● **WORK TO BE COMPLETED**: From the line containing "Roundtrip.v" through the last line, print the records exactly and nothing else.

● **DATA**:
(* ===== verification/_CoqProject ===== *)
-Q . S2P
Prelude.v
F64.v
Text.v
Errors.v
Budget.v
Planner.v
Chunks.v
Model.v
Scheduling.v
Selection.v
Metrics.v
Files.v
Prog.v
Threads.v
Cache.v
Http.v
Download.v
Relay.v
Jobs.v
Security.v
Tables.v
Routes.v
Crypto.v
Nodes.v
Paths.v
Upstream.v
Helpers.v
Domainfold.v
Traffic.v
Registry.v
Auth.v
AuthProps.v
Config.v
Settings.v
Snapshot.v
SnapshotProps.v
Roundtrip.v
Artifacts.v
StoreProps.v
Tools.v
ToolsProps.v
Images.v
ImagesProps.v
Quota.v
ImagesWitness.v
Browser.v
Server.v
Migrations.v
Admin.v
System.v
Heartbeat.v
JobViews.v
Archive.v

● **TASK SOLUTION**:
Roundtrip.v
Artifacts.v
StoreProps.v
Tools.v
ToolsProps.v
Images.v
ImagesProps.v
Quota.v
ImagesWitness.v
Browser.v
Server.v
Migrations.v
Admin.v
System.v
Heartbeat.v
JobViews.v
Archive.v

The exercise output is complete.